(** * JPDBImport: the batched lookup and field-mapping pipeline of [__init_.py]

    A shallow embedding of [JPDBClient] ([_make_request], [list_deck_vocabulary],
    [lookup_vocabulary], [get_deck_cards]) and of [JPDBImportDialog.import_cards],
    followed by the properties of the import pipeline.

    Conventions.
    - A Python [str] is the list of its Unicode code points ([pystr]); the
      code indexes, measures and iterates values that may be strings, and those
      operations count code points.
    - A decoded JSON document ([json.loads]) is a [json] value.  JSON numbers
      with a fraction or an exponent (Python floats) are not represented: the
      remote schema carries integers only.
    - A Python exception is a value of [exc]; a computation that may raise has
      type [pyres A].
    - The network is an oracle [remote]: the outcome of [urlopen] for the
      [n]-th request of a run.  Requests, dialogs, prints and resets are
      recorded in a chronological trace; the Anki collection is explicit
      state. *)

From Stdlib Require Import String Ascii DecimalString.
From Stdlib Require Import ZArith NArith List Bool Lia Arith.
Import ListNotations.

Open Scope Z_scope.

#[local] Set Warnings "-register-all".

(** ** Python values *)

Module Py.

Definition pystr := list N.

(** An ASCII literal of the source, as code points. *)
Definition lit (s : string) : pystr :=
  map N_of_ascii (list_ascii_of_string s).
Arguments lit s%_string.

Fixpoint str_eqb (s t : pystr) : bool :=
  match s, t with
  | [], [] => true
  | c :: s', d :: t' => N.eqb c d && str_eqb s' t'
  | _, _ => false
  end.

Inductive json : Type :=
| JNull
| JBool (b : bool)
| JNum (n : Z)
| JStr (s : pystr)
| JArr (items : list json)
| JObj (members : list (pystr * json)).

Inductive exc : Type :=
| KeyError
| IndexError
| TypeError
| ValueError
| AttributeError
| JSONDecodeError
| OSError
| UnicodeEncodeError
| HTTPException (code : Z) (error_msg : pystr)   (* Exception(f"HTTP {e.code}: {error_msg}") *)
| ConnectionException (reason : pystr).          (* Exception(f"Connection error: {str(e)}") *)

Inductive pyres (A : Type) : Type :=
| Ok (a : A)
| Raise (e : exc).
Arguments Ok {A} a.
Arguments Raise {A} e.

Definition pbind {A B} (r : pyres A) (k : A -> pyres B) : pyres B :=
  match r with
  | Ok a => k a
  | Raise e => Raise e
  end.

(** [bool(v)]: None, False, 0, the empty string and the empty containers are
    false. *)
Definition truthy (v : json) : bool :=
  match v with
  | JNull => false
  | JBool b => b
  | JNum n => negb (n =? 0)
  | JStr s => match s with [] => false | _ => true end
  | JArr l => match l with [] => false | _ => true end
  | JObj d => match d with [] => false | _ => true end
  end.

Fixpoint dict_get (k : pystr) (d : list (pystr * json)) : option json :=
  match d with
  | [] => None
  | (k', v) :: d' => if str_eqb k k' then Some v else dict_get k d'
  end.

(** [a == b].  [bool] is a subclass of [int] ([True == 1]); sequences compare
    element by element; dicts compare as key-to-value maps. *)
Fixpoint py_eq (a b : json) {struct a} : bool :=
  match a, b with
  | JNull, JNull => true
  | JBool x, JBool y => Bool.eqb x y
  | JBool x, JNum n => (if x then 1 else 0) =? n
  | JNum n, JBool y => n =? (if y then 1 else 0)
  | JNum m, JNum n => m =? n
  | JStr s, JStr t => str_eqb s t
  | JArr l, JArr m =>
      (fix all2 (l m : list json) {struct l} : bool :=
         match l, m with
         | [], [] => true
         | x :: l', y :: m' => py_eq x y && all2 l' m'
         | _, _ => false
         end) l m
  | JObj d, JObj e =>
      (length d =? length e)%nat &&
      (fix all (d : list (pystr * json)) {struct d} : bool :=
         match d with
         | [] => true
         | (k, v) :: d' =>
             match dict_get k e with
             | Some w => py_eq v w && all d'
             | None => false
             end
         end) d
  | _, _ => false
  end.

(** The view of a value as a Python sequence (what [len], integer indexing,
    slicing and iteration see): a list is its items, a string is its
    one-character strings. *)
Definition chars (s : pystr) : list json := map (fun c => JStr [c]) s.

Definition as_sequence (v : json) : option (list json) :=
  match v with
  | JArr l => Some l
  | JStr s => Some (chars s)
  | _ => None
  end.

□ □ □

Task: Whenever the string "pyres" shows up in a line above, copy that line.

Exercise solution:
      type [pyres A].
Inductive pyres (A : Type) : Type :=
Definition pbind {A B} (r : pyres A) (k : A -> pyres B) : pyres B :=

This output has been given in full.